慰安婦問題 — 戦争の何を記憶するのか

東京大学法学政治学研究科教授
藤原 帰一

2013/5/24

AFP=時事

橋下徹大阪市長の記者会見と、ツイッターで市長が発表した文章を巡る一連の報道を見ると、時間が経つと戦争経験は単純化して語られるという印象が深い。慰安婦を集める過程に強制はなかった、世界各国の軍が慰安婦制度を活用したと当たり前のように語られているからだ。

戦争の記憶として一般に語られるのは、その社会の多くの人が受け入れ、時には政府によって国民教育の柱とされる公式の記憶である。その対極には、公式の記憶のように受け入れられることはないが少なからぬ人の語り続ける私的な記憶がある。

日本における公式の戦争の記憶は、軍人ではない日本国民、つまり日本の非戦闘員の経験に集中してきた。戦争が繰り返されてはならないという思いから体験者が語り部となって次の世代にその経験を伝えるとき、語り部の多くは広島長崎の被爆、あるいは沖縄戦や東京・阪神空襲を生き延びた人々だった。

公式の記憶に含まれないのが、日本軍兵士と、日本人ではない戦争犠牲者の経験だった。その多くが自分の意志に反して戦場に送られただけに兵士にも犠牲者という面があるが、戦場の暴力を担うため無垢の犠牲者とはいえない。日本人ではない犠牲者の経験も、海外はともかく日本では表現される機会は少なかった。日本軍兵士と日本人以外の戦争犠牲者の戦争経験は、私的な記憶に留められ、日本国民一般に知られることは少なかった。

軍人ではない日本国民を主体とした戦争の物語は戦争一般を排除する平和主義の基礎となったが、非戦闘員に目を向ける一方、日本政府や軍兵士の役割が論じられることは少なかった。戦争すべてが否定されるとき、その戦争を引き起こした責任は追及されなかったのである。

日本の外では、戦争一般の犠牲ではなく、日本やドイツの侵略が日本とドイツ以外の人々に加えた暴力が戦争の記憶の中核となり、ホロコースト、南京、あるいは慰安婦を中心とする戦争の語りが生まれた。

アメリカであれば、軍国主義とナチズムの暴力を語ることは、それを打ち倒した正義の戦争としての第2次世界大戦という意味づけと裏表の関係にあった。中国では、日本軍の侵略を語ることが抗日救国の主体として共産党を正当化する意味も持っていた。これらの視点から見れば、日本における戦争の記憶が戦争責任の自覚を伴わない限り、戦争の現実から目を背けた健忘症として映ることになる。

それでも、戦争経験者が言論の中心として活動した過去には、公式の記憶と異なる戦争が伝えられることもあった。日本兵を主人公とした五味川純平の長編『人間の条件』や、『総員玉砕せよ!』をはじめとした水木しげるの自伝的戦争マンガ、あるいは中国人を主人公として日中戦争前後の状況を描いた堀田善衛の小説『時間』には、公式の記憶には含まれない経験が語られている。

堀田善衛や五味川純平に見られる微妙なニュアンスを持った私的な記憶は、いまでは吹き飛んでしまったかのようだ。軍による強制を示す資料がないという一点に頼って、河野談話を否定し、慰安婦制度は軍周辺に広く見られる売春と同じものと見なす考え方が日本社会に広がっていった。日本の外では、慰安婦を強いられた人々の語りを中心として慰安婦制度が性奴隷制として語られているだけに、慰安婦と売春を同視すれば国際問題となることは避けられない。だが、元慰安婦の語りが知られていない日本では、海外からの批判が不当な誹りのように映る人もいた。日本への偏見をこめた批判であれば、なおさらだろう。
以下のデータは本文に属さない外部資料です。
(* ===== verification/Consumer.v ===== *)
(** * The SSE consumer (pipeline/consumer.py)

    The handling of one line of the event stream, of a whole connection, the
    reconnection delays and the polling fallback.  What the consumer does to its
    collaborators is a list of actions; [json.loads], the trigger flag at each
    alert and the order of a set are parameters. *)
From S2P Require Import Prelude PyVal Models Flow.
Local Open Scope string_scope.
Local Open Scope Z_scope.
Local Open Scope list_scope.

Inductive action :=
  | StoreFlow (d : obj) | StoreViolation (d : obj) | WindowPush (f : SuricataFlowEvent)
  | OnAlert (a : SuricataAlert).

Definition HANDSHAKE_TYPES : list string := ["connected"; "heartbeat"].

Record consumer_config := ConsumerConfig {
  has_events_store : bool; has_flow_window : bool;
  reconnect_delay_base : Z; reconnect_delay_max : Z (* nanoseconds *) }.

Definition default_consumer : consumer_config := ConsumerConfig true true (3 * SEC) (60 * SEC).

Section Consumer.
Context `{External} (cfg : consumer_config) (json_loads : string -> option pyval).

(** [data.get("type") in _HANDSHAKE_TYPES]: a list or an object is unhashable. *)
Definition is_handshake (v : pyval) : res bool :=
  match v with
  | PStr s => Ok (bool_decide (s ∈ HANDSHAKE_TYPES))
  | PList _ | PDict _ => Raise (TypeError "unhashable type")
  | _ => Ok false
  end.

(** The mirror to the store and the push to the window buffer; exceptions are logged. *)
Definition flow_actions (d : obj) : list action :=
  (if has_events_store cfg then [StoreFlow d] else []) ++
  (if has_flow_window cfg then match flow_from_raw d with Ok f => [WindowPush f] | Raise _ => [] end else []).

(** An alert record: mirrored first, then built, then dispatched when the trigger
    is on.  When it is off the log call reads [alert.signature_id], an attribute
    the model class does not have. *)
Definition alert_actions (d : obj) (trigger : bool) : list action * option exn :=
  let mirror := if has_events_store cfg then [StoreViolation d] else [] in
  match alert_from_raw d with
  | Raise e => (mirror, Some e)
  | Ok alert =>
      if trigger then (mirror ++ [OnAlert alert], None)
      else (mirror, Some (AttributeError "signature_id"))
  end.

(** One iteration of the loop over the lines. *)
Definition process_line (line : string) (trigger : bool) : list action * option exn :=
  if negb (starts_with "data: " line) then ([], None) else
  let payload := py_strip (py_drop 6 line) in
  if negb (nonempty payload) then ([], None) else
  match json_loads payload with
  | None => ([], None)
  | Some (PDict data) =>
      match is_handshake (jget data "type") with
      | Raise e => ([], Some e)
      | Ok true => ([], None)
      | Ok false =>
          if bool_decide (jget data "event_type" = PStr "flow") then (flow_actions data, None)
          else if negb (dict_mem data "alert") || negb (dict_mem data "src_ip") then ([], None)
          else alert_actions data trigger
      end
  | Some _ => ([], Some (AttributeError "get"))
  end.

(** [_consume]: the lines of a connection with the flag at each; an exception
    that no handler catches ends the connection. *)
Fixpoint consume (lines : list (string * bool)) : list action * option exn :=
  match lines with
  | [] => ([], None)
  | (line, trigger) :: rest =>
      match process_line line trigger with
      | (acts, Some e) => (acts, Some e)
      | (acts, None) => let '(more, e) := consume rest in (acts ++ more, e)
      end
  end.

(** [_run_loop]: the delays slept after each connection, a normal end ([true])
    or an exception ([false]). *)
Fixpoint run_loop (ends : list bool) (delay : Z) : list Z :=
  match ends with
  | [] => []
  | ok :: rest =>
      let delay := if ok : bool then reconnect_delay_base cfg else delay in
      delay :: run_loop rest (Z.min (delay * 2) (reconnect_delay_max cfg))
  end.

(** ** The polling fallback *)
Context `{PyRepr} (set_order : gset string -> list string).

(** [set(list(seen)[-250:])]: which keys remain depends on the set's order. *)
Definition trim (seen : gset string) : gset string :=
  let l := set_order seen in list_to_set (drop (length l - 250) l).

(** The dedup key of a polled flow. *)
Definition poll_key (f : obj) : string :=
  (py_str (jget_or f "timestamp" (PStr "")) ++ "|" ++ py_str (jget_or f "src_ip" (PStr "")) ++ "|"
   ++ py_str (jget_or f "src_port" (PStr "")) ++ "|" ++ py_str (jget_or f "dest_ip" (PStr "")) ++ "|"
   ++ py_str (jget_or f "dest_port" (PStr "")))%string.

(** The ring after a key is added: when it exceeds 500 keys, 250 of them are kept. *)
Definition seen_add (seen : gset string) (k : string) : gset string :=
  let seen := {[k]} ∪ seen in
  if (500 <? size seen)%nat then trim seen else seen.

Fixpoint ingest_loop (flows : list pyval) (seen : gset string) : list action * gset string :=
  match flows with
  | [] => ([], seen)
  | PDict f :: rest =>
      if bool_decide (poll_key f ∈ seen) then ingest_loop rest seen
      else
        let '(acts, seen') := ingest_loop rest (seen_add seen (poll_key f)) in
        (flow_actions f ++ acts, seen')
  | _ :: rest => ingest_loop rest seen
  end.

Definition ingest_flow_batch (flows : list pyval) (seen : gset string) : list action * gset string :=
  if negb (has_events_store cfg) && negb (has_flow_window cfg) then ([], seen)
  else ingest_loop flows seen.
End Consumer.

(** ** Lemmas *)
Lemma consume_app `{External} cfg js l1 l2 :
  (consume cfg js l1).2 = None ->
  consume cfg js (l1 ++ l2) =
    ((consume cfg js l1).1 ++ (consume cfg js l2).1, (consume cfg js l2).2).
Proof.
  induction l1 as [|[line tr] l1 IH]; cbn; [by destruct (consume cfg js l2)|].
  destruct (process_line cfg js line tr) as [acts [e|]]; [done|].
  destruct (consume cfg js l1) as [more e]. cbn in *. intros ->. rewrite IH by done. cbn. by rewrite app_assoc.
Qed.

Lemma run_loop_bounds cfg ends : 0 <= reconnect_delay_base cfg <= reconnect_delay_max cfg ->
  forall d, reconnect_delay_base cfg <= d <= reconnect_delay_max cfg ->
  Forall (fun x => reconnect_delay_base cfg <= x <= reconnect_delay_max cfg) (run_loop cfg ends d).
Proof.
  intros Hb. induction ends as [|ok ends IH]; intros d Hd; cbn; constructor.
  - destruct ok; lia.
  - apply IH. destruct ok; lia.
Qed.

(** Trimming keeps a part of the set, of exactly 250 keys when there are as many. *)
Lemma trim_spec set_order s : (forall s, set_order s ≡ₚ elements s) ->
  trim set_order s ⊆ s /\ size (trim set_order s) = Nat.min 250 (size s).
Proof.
  intros Hp. unfold trim. pose proof (Hp s) as Hs. set (l := set_order s) in *.
  assert (Hd : NoDup (drop (length l - 250) l)).
  { assert (Hl : NoDup l) by (rewrite Hs; apply NoDup_elements).
    rewrite <- (take_drop (length l - 250) l), NoDup_app in Hl. tauto. }
  split.
  - intros x Hx%elem_of_list_to_set. apply elem_of_elements. rewrite <- Hs.
    rewrite <- (take_drop (length l - 250) l), elem_of_app. by right.
  - rewrite size_list_to_set by done. rewrite length_drop.
    assert (length l = size s) as -> by (rewrite Hs; done). lia.
Qed.

Lemma ingest_size `{External} cfg `{PyRepr} set_order flows :
  (forall s, set_order s ≡ₚ elements s) -> forall seen, (size seen <= 500)%nat -> (size (ingest_loop cfg set_order flows seen).2 <= 500)%nat.
Proof.
  intros Ht. induction flows as [|f flows IH]; intros seen Hs; cbn; [done|].
  destruct f; try (by apply IH). case_bool_decide; [by apply IH|].
  destruct (ingest_loop cfg set_order flows (seen_add set_order seen (poll_key d))) as [acts s'] eqn:E. cbn.
  change s' with (acts, s').2. rewrite <- E. apply IH. unfold seen_add.
  assert (size ({[poll_key d]} ∪ seen) <= 501)%nat.
  { rewrite size_union by set_solver. rewrite size_singleton. lia. }
  destruct (Nat.ltb_spec 500 (size ({[poll_key d]} ∪ seen))); [|lia].
  destruct (trim_spec set_order ({[poll_key d]} ∪ seen) Ht) as [_ ->]. lia.
Qed.

(** ** Properties *)
(** An alert that arrives while the trigger is off ends the connection: it
    is mirrored to the store, then an [AttributeError] escapes, and no later
    line of the connection is processed - although switching the trigger off is
    meant to pause the dispatch only. *)
Theorem trigger_off_drops_connection `{External} cfg js line data alert rest :
  starts_with "data: " line = true -> nonempty (py_strip (py_drop 6 line)) = true ->
  js (py_strip (py_drop 6 line)) = Some (PDict data) ->
  is_handshake (jget data "type") = Ok false -> jget data "event_type" <> PStr "flow" ->
  dict_mem data "alert" = true -> alert_from_raw data = Ok alert -> dict_mem data "src_ip" = true ->
  consume cfg js ((line, false) :: rest) =
    (if has_events_store cfg then [StoreViolation data] else [], Some (AttributeError "signature_id")) /\
  consume cfg js ((line, true) :: rest) =
    ((if has_events_store cfg then [StoreViolation data] else []) ++ OnAlert alert :: (consume cfg js rest).1,
     (consume cfg js rest).2).
Proof.
  intros H1 H2 H3 H4 H5 H6 H7 H8. cbn. unfold process_line, alert_actions.
  rewrite H1, H2, H3, H4, H6, H7, H8, bool_decide_eq_false_2 by done. cbn.
  split; [done|]. destruct (consume cfg js rest). cbn. by rewrite <- app_assoc.
Qed.

Lemma trigger_off_drops_connection_witness :
  let js (s : string) := Some (PDict [("alert", PDict []); ("src_ip", PStr "10.1.100.10")]) in
  consume (H := external0) default_consumer js [("data: x", false); ("data: x", true)] =
    ([StoreViolation [("alert", PDict []); ("src_ip", PStr "10.1.100.10")]], Some (AttributeError "signature_id")).
Proof.
  cbv zeta.
  apply (trigger_off_drops_connection (H := external0) default_consumer
    (fun _ => Some (PDict [("alert", PDict []); ("src_ip", PStr "10.1.100.10")])) "data: x"
    [("alert", PDict []); ("src_ip", PStr "10.1.100.10")]
    (mkAlert "" "10.1.100.10" "" 0 0 "tcp" [] [("alert", PDict []); ("src_ip", PStr "10.1.100.10")])
    [("data: x", true)]); done.
Defined.

(** Every reconnection delay stays between the base and the maximum
    whatever the outcomes of the connections, and the ring of polled flow keys
    never holds more than 500 keys after any batch. *)
Theorem consumer_bounds `{External} cfg `{PyRepr} set_order ends flows seen :
  0 <= reconnect_delay_base cfg <= reconnect_delay_max cfg ->
  (forall s, set_order s ≡ₚ elements s) ->
  (size seen <= 500)%nat ->
  Forall (fun x => reconnect_delay_base cfg <= x <= reconnect_delay_max cfg)
    (run_loop cfg ends (reconnect_delay_base cfg)) /\
  (size (ingest_flow_batch cfg set_order flows seen).2 <= 500)%nat.
Proof.
  intros Hb Ht Hs. split; [apply run_loop_bounds; lia|].
  unfold ingest_flow_batch. case_match; [done|]. by apply ingest_size.
Qed.

Lemma consumer_bounds_witness :
  run_loop default_consumer [false; false; true; false] (3 * SEC) = [3 * SEC; 6 * SEC; 3 * SEC; 6 * SEC] /\
  Forall (fun x => 3 * SEC <= x <= 60 * SEC) (run_loop default_consumer [false; false; true; false] (3 * SEC)) /\
  (size (ingest_flow_batch (H := external0) default_consumer (H0 := fun _ => "") elements [PDict []] ∅).2 <= 500)%nat.
Proof.
  split; [vm_compute; reflexivity|].
  apply (@consumer_bounds external0 default_consumer (fun _ => "") elements [false; false; true; false] [PDict []] ∅).
  - cbn. unfold SEC. lia.
  - done.
  - rewrite size_empty. lia.
Defined.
このように突き放すような分析だけを綴れば、おまえはどう考えるのかという声があるだろう。

長期にわたって広い地域で展開しただけに慰安婦制度について判断を下すことは難しい。だが、数多くの証言をすべて虚偽だとしない限り、慰安婦を集める過程に全く強制がなかったという議論には無理があるだろう。いわゆる河野談話が、根拠なしに韓国の主張を受け入れたものだという指摘にも賛成できない。さらに、慰安婦の経験は戦争にはつきものの性暴力の一つに過ぎないと考えるならば、慰安婦の人々が経験した暴力の実情に目をつぶることになってしまうと私は考える。

無謀な戦争が海外で多くの人命を奪い、兵士を含む日本国民に甚大な犠牲を強いたことは事実である。それを語ることは自虐ではない。既に日本国民は戦争とそれに走る政治体制を過去のものとしたはずだ。過去の正当化によって現在の信用を失ってはならない。

この文章は朝日新聞夕刊の『時事小言』に 2013年5月21日に掲載されたものです。